Lemma else_step base n entry ds s x :
  phdr_ok s -> loadable s = true -> base <= p_paddr s -> p_paddr s + p_memsz s <= base + Z.of_nat n ->
  else_inv base n entry ds x ->
  res_post (loop_post (else_inv base n entry (ds ++ [s])) (fun _ => False)) any_panic
    (elsewhere_body elf file_size c base s x).
Proof.
  intros [] Hload Hb Hn ->. unfold u64_ok in *. unfold elsewhere_body. rewrite Hload. cbn [negb]. case_if; [done|].
  destruct (CHECKED_ADD _ _) as [e|] eqn:E; [|done]. apply checked_add_Some in E as [-> E]. case_if; [done|].
  assert (copy_file elf (bytes_from elf ds base n) (p_paddr s - base) (p_offset s) (p_filesz s)
          = Ok (bytes_from elf (ds ++ [s]) base n)) as ->.
  { unfold copy_file. rewrite (object_ok elf file_size) by (done || lia). cbn [rbind].
    assert (length (bytes_from elf ds base n) = n) as -> by (unfold bytes_from; by rewrite length_map, length_seq).
    rewrite (proj2 (Z.leb_le 0 _)), (proj2 (Z.leb_le _ _)) by lia. cbn [andb].
    rewrite bytes_from_snoc by lia. done. }
  cbn [rbind]. unfold else_inv. rewrite moved_entry_snoc, existsb_snoc.
  destruct (existsb _ ds) eqn:Ex; cbn [negb andb orb]; [done|]. rewrite (moved_entry_none _ _ _ Ex).
  unfold holds_entry. destruct (p_vaddr s <=? entry); cbn [andb]; [|done].
  unfold checked_add. destruct (p_vaddr s + p_memsz s <? 2 ^ width c); [|by rewrite andb_false_r].
  rewrite andb_true_r. by destruct (entry <? _).
Qed.

Lemma elsewhere_spec base n entry :
  (forall s, s ∈ loadables c hdr -> base <= p_paddr s /\ p_paddr s + p_memsz s <= base + Z.of_nat n) ->
  res_post (else_inv base n entry (loadables c hdr)) any_panic
    (to_end (over_phdrs elf c true hdr (elsewhere_body elf file_size c base) (replicate n 0, entry, false))).
Proof.
  intros Hin. apply loadables_loop.
  - intros p [[b e] a] Hp. unfold elsewhere_body. by rewrite Hp.
  - intros d x r s _ Hx Hlx Hin' Hi. apply else_step; auto; by apply Hin.
  - unfold else_inv. by rewrite bytes_from_nil.
Qed.
End Loops.

(** What [load_elsewhere] returns. *)
Definition else_header (c : elf_class) : elf_hdr := hdr_of c (slice elf 0 (sizeof_hdr c)).

Definition loaded_elsewhere (c : elf_class) (max_image_size : Z) (r : Z * elsewhere_range) : Prop :=
  let segs := loadables c (else_header c) in
  segs <> [] /\ target r.2 = min_paddr segs /\ e_length r.2 = max_ptop segs - min_paddr segs /\
  e_length r.2 <= max_image_size /\ Z.of_nat (length (elsewhere r.2)) = e_length r.2 /\
  elsewhere r.2 = bytes_from elf segs (target r.2) (length (elsewhere r.2)) /\
  r.1 = moved_entry (width c) (h_entry (else_header c)) segs.

Lemma load_elsewhere_spec c max_image_size :
  sizeof_hdr c <= file_size ->
  res_post (loaded_elsewhere c max_image_size) any_panic
    (load_elsewhere arch_ size_bits elf file_size c max_image_size).
Proof.
  intros Hsz. destruct (header_ok elf file_size elf_bytes elf_size c Hsz) as (h & Hh & Hok & Heq).
  unfold load_elsewhere. rewrite Hh. cbn [rbind]. fold (else_header c) in Heq. subst h.
  set (hdr := else_header c) in *. eapply bind_any; [by apply validate_spec|]. intros ok _. case_if; [done|].
  eapply bind_any; [apply phdr_size_check_spec|]. intros [] Hps. cbn zeta. pose proof Hok as [].
  rewrite (wrap_small 64 (_ * _)) by nia. case_if; [done|].
  assert (table_in file_size c hdr) as Htab by (constructor; [done|lia]).
  eapply bind_any; [by apply paddr_spec|]. intros [[mn mx] has] [[= -> -> ->] Hf].
  destruct (decide (loadables c hdr = [])) as [E|Hne]; [by rewrite bool_decide_true|].
  rewrite bool_decide_false by done. cbn [negb].
  destruct (paddr_bounds (loadables c hdr) Hne) as [Hmm Hmx].
  { apply Forall_forall. intros p Hp. rewrite Forall_forall in Hf. specialize (Hf p Hp).
    apply list_elem_of_filter in Hp as [_ Hp].
    pose proof (proj1 (Forall_forall _ _) (phdrs_ok elf elf_bytes c hdr) p Hp) as []. unfold u64_ok in *. lia. }
  rewrite (wrap_small 64 (_ - _)) by lia. case_if; [done|]. case_if; [done|].
  eapply bind_any; [apply elsewhere_spec; try done|].
  - intros s Hs. split; [by apply min_paddr_le|]. pose proof (max_ptop_ge _ s Hs). lia.
  - intros [[b e] a] [= -> -> ->]. unfold loaded_elsewhere. fold hdr. cbn [res_post fst snd target e_length elsewhere].
    assert (forall n, length (bytes_from elf (loadables c hdr) (min_paddr (loadables c hdr)) n) = n) as Hl
      by (intros n; unfold bytes_from; by rewrite length_map, length_seq).
    rewrite Hl. split_and!; auto; lia.
Qed.
End Elsewhere.

(** * Section tables and copying a section

    [elf64_load_section] finds the section of a name and leaves its relocated
    bytes in the buffer; the section table it and the boot protocols walk lies
    in the file. *)
Lemma memchr_nul n : forall p,
  (n <= length p)%nat -> Forall is_byte p ->
  exists o, memchr p 0 n = Ok o /\
    (o <> None -> exists l t, p = l ++ 0 :: t /\ Forall (fun c => 0 < c) l).
Proof.
  induction n as [|n IH]; intros [|c p] Hn Hb; simpl in *; try lia; eauto.
  - exists None. done.
  - exists None. done.
  - apply Forall_cons in Hb as [Hc Hb]. destruct (c =? 0) eqn:E; bool_hyps.
    + subst c. exists (Some 0%nat). split; [done|]. intros _. by exists [], p.
    + destruct (IH p ltac:(lia) Hb) as (o & -> & Ho). exists (S <$> o). split; [done|].
      intros Hne. destruct o as [k|]; [|done]. destruct Ho as (l & t & -> & Hl); [done|].
      exists (c :: l), t. split; [done|]. constructor; [unfold is_byte in Hc; lia|done].
Qed.

Section Sections.
Variables (arch_ : arch) (size_bits : Z) (elf : list Z) (file_size : Z).
Hypothesis elf_bytes : Forall is_byte elf.
Hypothesis elf_size : Z.of_nat (length elf) = file_size.
Hypothesis small_file : file_size < 2 ^ 31.

Lemma section_numbering_spec c hdr :
  hdr_ok hdr ->
  res_post (fun o => forall n i, o = Some (n, i) -> 0 <= n < 2 ^ 32 /\ 0 <= i < 2 ^ 32) any_panic
    (section_numbering elf file_size c hdr).
Proof.
  intros []. unfold u64_ok in *. unfold section_numbering. case_if; [cbn; intros n i [= <- <-]; lia|].
  case_if; [done|]. rewrite (object_ok elf file_size) by (done || lia). cbn [rbind].
  pose proof (shdr_of_ok c (slice elf (h_shoff hdr) (sizeof_shdr c)) (slice_bytes elf elf_bytes _ _)) as [].
  unfold u64_ok, UINT32_MAX in *. case_if; [done|]. cbn. intros n i [= <- <-].
  split; [|case_if; lia]. destruct (h_sh_num hdr =? 0); bool_cases; lia.
Qed.

(** The table described by a header information lies in the file. *)
Lemma section_hdr_info_spec c :
  sizeof_hdr c <= file_size ->
  res_post (fun '(num, entry_size, _, offset) => 0 <= num /\ 0 <= entry_size /\ 0 <= offset /\
              offset + num * entry_size <= file_size) any_panic
    (section_hdr_info arch_ elf file_size c).
Proof.
  intros Hsz. destruct (header_ok elf file_size elf_bytes elf_size c Hsz) as (hdr & Hh & Hok & _).
  unfold section_hdr_info. rewrite Hh. cbn [rbind]. eapply bind_any; [by apply validate_spec|]. intros _ _.
  eapply bind_any; [destruct c; by apply section_numbering_spec|]. destruct Hok. unfold u64_ok in *.
  assert (0 <= file_size) by lia. intros [[n i]|] Hn; [|cbn; lia].
  destruct (Hn n i eq_refl) as [H1 H2]. rewrite (wrap_small 64 (_ * _)) by nia.
  destruct (CHECKED_ADD _ _) as [e|] eqn:E; [|cbn; lia]. apply checked_add_Some in E as [-> _].
  case_if; cbn; lia.
Qed.

Lemma elf_bits_spec :
  exists b, elf_bits elf file_size = Ok b /\ (b = -1 \/ b = 32 \/ b = 64).
Proof.
  unfold elf_bits. case_if; [eauto|].
  destruct (header_ok elf file_size elf_bytes elf_size ELF64) as (hdr & -> & [] & _); [done|]. cbn [rbind].
  destruct (elf_magic_ok _ ho_ident) as [m ->]. cbn [rbind].
  destruct (lookup_lt_is_Some_2 (h_ident hdr) 4) as [x4 H4]; [lia|]. rewrite (rd_lookup _ _ _ H4). cbn [rbind].
  repeat (case_if; eauto).
Qed.

(** ** Copying a section *)
Definition section_at (hdr : elf_hdr) (i : Z) : elf_shdr :=
  shdr_of ELF64 (slice elf (h_shoff hdr + i * h_shdr_size hdr) (sizeof_shdr ELF64)).

(** The name of a section, which is terminated in the file. *)
Definition section_named (strtab : elf_shdr) (s : elf_shdr) (name : list Z) : Prop :=
  exists t, drop (Z.to_nat (sh_offset strtab + sh_name s)) elf = name ++ 0 :: t.

(** The buffer after a section was copied into it and relocated. *)
Definition section_loaded (hdr : elf_hdr) (name buffer : list Z) (limit slide : Z) (r : list Z) : Prop :=
  exists i j symtab syment rels,
    let s := section_at hdr i in
    section_named (section_at hdr j) s name /\ file_relocations elf file_size hdr symtab syment rels /\
    sh_offset s + sh_size s <= file_size /\
    r = patched arch_ elf symtab syment slide (sh_addr s) (slice elf (sh_offset s) (sh_size s)) rels
        ++ drop (Z.to_nat (sh_size s)) (if limit =? 0 then [] else buffer).

Lemma load_found_spec hdr s buffer limit slide :
  hdr_ok hdr -> shdr_ok s -> Forall is_byte buffer -> u64_ok slide -> 0 <= limit <= Z.of_nat (length buffer) ->
  res_post (fun r => r.1 = true -> exists symtab syment rels,
      file_relocations elf file_size hdr symtab syment rels /\ sh_offset s + sh_size s <= file_size /\
      r.2 = patched arch_ elf symtab syment slide (sh_addr s) (slice elf (sh_offset s) (sh_size s)) rels
            ++ drop (Z.to_nat (sh_size s)) (if limit =? 0 then [] else buffer)) any_panic
    (load_found arch_ size_bits elf file_size hdr s buffer limit slide).
Proof.
  intros Hh [] Hbuf Hslide Hlim. unfold u64_ok in so_addr, so_offset, so_size. unfold load_found.
  destruct ((file_size <=? _) || _) eqn:Hb; [done|]. bool_hyps.
  set (buf := if limit =? 0 then replicate (Z.to_nat (sh_size s)) 0 else buffer).
  set (lim := if limit =? 0 then sh_size s else limit).
  replace (if limit =? 0 then (replicate (Z.to_nat (sh_size s)) 0, sh_size s) else (buffer, limit))
    with (buf, lim) by (unfold buf, lim; by destruct (limit =? 0)).
  destruct (lim <? _) eqn:Hb'; [done|]. bool_hyps. assert (sh_size s <= Z.of_nat (length buf)) as Hfit.
  { unfold buf, lim in *. destruct (limit =? 0); [rewrite length_replicate|]; lia. }
  pose proof (copy_file_mid elf file_size elf_size [] (take (Z.to_nat (sh_size s)) buf)
    (drop (Z.to_nat (sh_size s)) buf) 0 (sh_offset s) (sh_size s)) as Hcp.
  cbn [app] in Hcp. rewrite take_drop in Hcp. rewrite Hcp; [|done|rewrite length_take; lia|lia..]. cbn [rbind].
  eapply bind_any; [by apply prepare_spec|]. intros [st|] Hst; [|done].
  destruct (Hst st eq_refl) as [rels Hprep]. destruct Hprep as [(d & t & Hrd & Hlt & Hrels & Hs1 & Hs2 & _) Hpts Hrok Hsym Hent].
  set (post := drop _ buf). assert (Forall is_byte post) as Hpost.
  { apply Forall_drop. unfold buf. destruct (limit =? 0); [|done]. apply Forall_replicate. unfold is_byte. lia. }
  assert (Z.of_nat (length (slice elf (sh_offset s) (sh_size s))) = sh_size s) as Hsl
    by (rewrite (length_slice elf file_size) by (done || lia); lia).
  pose proof (apply_from_spec arch_ elf file_size elf_bytes elf_size st Hsym Hent (relocs st) rels [] post
    (sh_addr s) slide (slice elf (sh_offset s) (sh_size s))) as Hap. rewrite Hsl in Hap. cbn [app length] in Hap.
  eapply bind_any; [apply Hap; auto; unfold u64_ok; try lia; by apply slice_bytes|].
  intros b ->. cbn [res_post snd app]. intros _.
  exists (st_symtab_offset st), (st_symtab_ent st), rels. split_and!; [|lia|].
  - exists d, t. auto.
  - f_equal. unfold post, buf. destruct (limit =? 0); [|done]. rewrite drop_replicate, Nat.sub_diag, drop_nil. done.
Qed.

Lemma section_at_ok hdr i : shdr_ok (section_at hdr i).
Proof. apply shdr_of_ok, slice_bytes, elf_bytes. Qed.

Lemma section_object hdr n i :
  hdr_ok hdr -> sizeof_shdr ELF64 <= h_shdr_size hdr -> h_shoff hdr + n * h_shdr_size hdr <= file_size ->
  0 <= i < n ->
  object elf (h_shoff hdr + i * h_shdr_size hdr) (sizeof_shdr ELF64)
  = Ok (slice elf (h_shoff hdr + i * h_shdr_size hdr) (sizeof_shdr ELF64)).
Proof. intros [] Hs He Hi. unfold u64_ok in *. cbn in Hs. apply (object_ok elf file_size); cbn; [done|nia|nia]. Qed.

Section Loop.
Variables (hdr : elf_hdr) (name buffer : list Z) (limit slide sh_num j : Z).
Hypothesis hdr_fine : hdr_ok hdr.
Hypothesis shdr_big : sizeof_shdr ELF64 <= h_shdr_size hdr.
Hypothesis table_end : h_shoff hdr + sh_num * h_shdr_size hdr <= file_size.
Hypothesis name_fine : Forall (fun c => 0 < c) name.
Hypothesis buffer_bytes : Forall is_byte buffer.
Hypothesis slide_fine : u64_ok slide.
Hypothesis limit_fine : 0 <= limit <= Z.of_nat (length buffer).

[Task details]:
Please transcribe the records exactly from their first line through the line holding "- intros d x", and leave out all others.

[Output for this task]:
Lemma else_step base n entry ds s x :
  phdr_ok s -> loadable s = true -> base <= p_paddr s -> p_paddr s + p_memsz s <= base + Z.of_nat n ->
  else_inv base n entry ds x ->
  res_post (loop_post (else_inv base n entry (ds ++ [s])) (fun _ => False)) any_panic
    (elsewhere_body elf file_size c base s x).
Proof.
  intros [] Hload Hb Hn ->. unfold u64_ok in *. unfold elsewhere_body. rewrite Hload. cbn [negb]. case_if; [done|].
  destruct (CHECKED_ADD _ _) as [e|] eqn:E; [|done]. apply checked_add_Some in E as [-> E]. case_if; [done|].
  assert (copy_file elf (bytes_from elf ds base n) (p_paddr s - base) (p_offset s) (p_filesz s)
          = Ok (bytes_from elf (ds ++ [s]) base n)) as ->.
  { unfold copy_file. rewrite (object_ok elf file_size) by (done || lia). cbn [rbind].
    assert (length (bytes_from elf ds base n) = n) as -> by (unfold bytes_from; by rewrite length_map, length_seq).
    rewrite (proj2 (Z.leb_le 0 _)), (proj2 (Z.leb_le _ _)) by lia. cbn [andb].
    rewrite bytes_from_snoc by lia. done. }
  cbn [rbind]. unfold else_inv. rewrite moved_entry_snoc, existsb_snoc.
  destruct (existsb _ ds) eqn:Ex; cbn [negb andb orb]; [done|]. rewrite (moved_entry_none _ _ _ Ex).
  unfold holds_entry. destruct (p_vaddr s <=? entry); cbn [andb]; [|done].
  unfold checked_add. destruct (p_vaddr s + p_memsz s <? 2 ^ width c); [|by rewrite andb_false_r].
  rewrite andb_true_r. by destruct (entry <? _).
Qed.

Lemma elsewhere_spec base n entry :
  (forall s, s ∈ loadables c hdr -> base <= p_paddr s /\ p_paddr s + p_memsz s <= base + Z.of_nat n) ->
  res_post (else_inv base n entry (loadables c hdr)) any_panic
    (to_end (over_phdrs elf c true hdr (elsewhere_body elf file_size c base) (replicate n 0, entry, false))).
Proof.
  intros Hin. apply loadables_loop.
  - intros p [[b e] a] Hp. unfold elsewhere_body. by rewrite Hp.
  - intros d x r s _ Hx Hlx Hin' Hi. apply else_step; auto; by apply Hin.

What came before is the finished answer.